- [Exercise brief]: Every line in the data below from the one containing "match s with EmptyString" down to the one containing "Ascii.eqb c (ascii_of_nat 34)", both included, must be retyped exactly; no other line is to appear.

- [Provided material]:
(** * sitemap.js: the in-memory document builder and the streaming emitter

    A shallow embedding of [src/lib/sitemap.ts]: the entry normalizer
    ([Sitemap.normalizeURL], [Sitemap.normalizeURLs]), the document class
    [Sitemap] with its cache slot, and the transform [SitemapStream].

    Conventions.
    - A JavaScript exception is a value of [exn]; a call that may throw
      returns a [result].
    - An object the caller hands in and that the code writes to is threaded
      explicitly: the functions return the object as it is after the call.
    - [Date.now()] is an explicit argument.
    - What sitemap.ts imports (the WHATWG URL class, fs.statSync, Date,
      xmlbuilder nodes, ./utils, ./sitemap-item) is the interface [Imports]. *)

From Stdlib Require Import List String Ascii ZArith Bool Lia.
Import ListNotations.
Local Open Scope string_scope.
Local Open Scope Z_scope.

(* ================================================================== *)
(** ** Exceptions and results *)

(** The check of xmlbuilder that failed. xmlbuilder throws a plain Error
    whose message starts with the words "Invalid character in string",
    "Invalid character in name" or "Invalid processing instruction value",
    which the offending text may follow. *)
Inductive XMLCheck : Type :=
| InvalidCharacter
| InvalidName
| InvalidInstructionValue.

Inductive exn : Type :=
| TypeError_InvalidURL (input : string)      (* new URL(...) *)
| TypeError_Undefined                        (* method call on undefined *)
| RangeError_InvalidTime                     (* Date.prototype.toISOString *)
| ENOENT (path : string)                     (* fs.statSync *)
| ValidationError (kind : string)            (* ./utils, ./sitemap-item *)
| XMLBuilderError (check : XMLCheck)         (* xmlbuilder's validation *)
| UndefinedTargetFolder.                     (* sitemap-index *)

Inductive result (A : Type) : Type :=
| Ok (a : A)
| Throw (e : exn).
Arguments Ok {A} a.
Arguments Throw {A} e.

Definition result_bind {A B} (r : result A) (k : A -> result B) : result B :=
  match r with
  | Ok a => k a
  | Throw e => Throw e
  end.

Definition is_ok {A} (r : result A) : bool :=
  match r with Ok _ => true | Throw _ => false end.

(** [Array.prototype.map] with a callback that may throw: the first
    exception aborts the traversal. *)
Fixpoint mapR {A B} (f : A -> result B) (l : list A) : result (list B) :=
  match l with
  | [] => Ok []
  | x :: xs =>
      result_bind (f x) (fun y =>
      result_bind (mapR f xs) (fun ys => Ok (y :: ys)))
  end.

(* ================================================================== *)
(** ** JavaScript truthiness of the values the code tests *)

Definition truthy_string (s : string) : bool :=
  match s with EmptyString => false | String _ _ => true end.

Definition truthy_ostring (o : option string) : bool :=
  match o with Some s => truthy_string s | None => false end.

Definition truthy_number (n : Z) : bool := negb (n =? 0).

(* ================================================================== *)
(** ** String helpers *)

Definition dq : string := String (ascii_of_nat 34) EmptyString.
Definition sq : string := String (ascii_of_nat 39) EmptyString.
Definition quoted (s : string) : string := dq ++ s ++ dq.

(** [String.prototype.split] with a one-character separator. *)
Fixpoint split (sep : ascii) (s : string) : list string :=
  match s with
  | EmptyString => [EmptyString]
  | String c s' =>
      if Ascii.eqb c sep then EmptyString :: split sep s'
      else match split sep s' with
           | [] => [String c EmptyString]
           | w :: ws => String c w :: ws
           end
  end.

Definition is_quote (c : ascii) : bool :=
  Ascii.eqb c (ascii_of_nat 34) || Ascii.eqb c (ascii_of_nat 39).

Fixpoint strip_trailing_quote (s : string) : string :=
  match s with
  | EmptyString => EmptyString
  | String c EmptyString => if is_quote c then EmptyString else s
  | String c s' => String c (strip_trailing_quote s')
  end.

(** [v.replace(/^['dq]|['dq]$/g, '')]: one quote off each end. *)
Definition strip_quotes (s : string) : string :=
  match s with
  | EmptyString => EmptyString
  | String c s' =>
      if is_quote c then strip_trailing_quote s' else strip_trailing_quote s
  end.

Definition is_alpha (c : ascii) : bool :=
  let n := nat_of_ascii c in
  ((65 <=? n)%nat && (n <=? 90)%nat) || ((97 <=? n)%nat && (n <=? 122)%nat).

Definition is_scheme_char (c : ascii) : bool :=
  let n := nat_of_ascii c in
  is_alpha c || ((48 <=? n)%nat && (n <=? 57)%nat)
  || (n =? 43)%nat || (n =? 45)%nat || (n =? 46)%nat.

Fixpoint scheme_rest (s : string) : bool :=
  match s with
  | EmptyString => false
  | String c s' =>
      if Ascii.eqb c ":"%char then true
      else if is_scheme_char c then scheme_rest s' else false
  end.

(** A URL string is absolute when it starts with a scheme and a colon. *)
Definition is_absolute (s : string) : bool :=
  match s with
  | EmptyString => false
  | String c s' => is_alpha c && scheme_rest s'
  end.

(* ================================================================== *)
(** ** The ES2015 [Map] with string keys

    Entries are kept in insertion order; [set] on a key that is present
    overwrites the value where it stands, [set] on a new key appends. *)

Module JSMap.
Section WithValue.
Context {V : Type}.

Definition t : Type := list (string * V).

Definition empty : t := [].

Fixpoint set (k : string) (v : V) (m : t) : t :=
  match m with
  | [] => [(k, v)]
  | (k', v') :: m' =>
      if String.eqb k k' then (k, v) :: m' else (k', v') :: set k v m'
  end.

Fixpoint get (k : string) (m : t) : option V :=
  match m with
  | [] => None
  | (k', v') :: m' => if String.eqb k k' then Some v' else get k m'
  end.

Definition has (k : string) (m : t) : bool :=
  match get k m with Some _ => true | None => false end.

Definition remove (k : string) (m : t) : t :=
  filter (fun kv => negb (String.eqb k (fst kv))) m.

- [Solution to this task]:
  match s with EmptyString => false | String _ _ => true end.

Definition truthy_ostring (o : option string) : bool :=
  match o with Some s => truthy_string s | None => false end.

Definition truthy_number (n : Z) : bool := negb (n =? 0).

(* ================================================================== *)
(** ** String helpers *)

Definition dq : string := String (ascii_of_nat 34) EmptyString.
Definition sq : string := String (ascii_of_nat 39) EmptyString.
Definition quoted (s : string) : string := dq ++ s ++ dq.

(** [String.prototype.split] with a one-character separator. *)
Fixpoint split (sep : ascii) (s : string) : list string :=
  match s with
  | EmptyString => [EmptyString]
  | String c s' =>
      if Ascii.eqb c sep then EmptyString :: split sep s'
      else match split sep s' with
           | [] => [String c EmptyString]
           | w :: ws => String c w :: ws
           end
  end.

Definition is_quote (c : ascii) : bool :=
  Ascii.eqb c (ascii_of_nat 34) || Ascii.eqb c (ascii_of_nat 39).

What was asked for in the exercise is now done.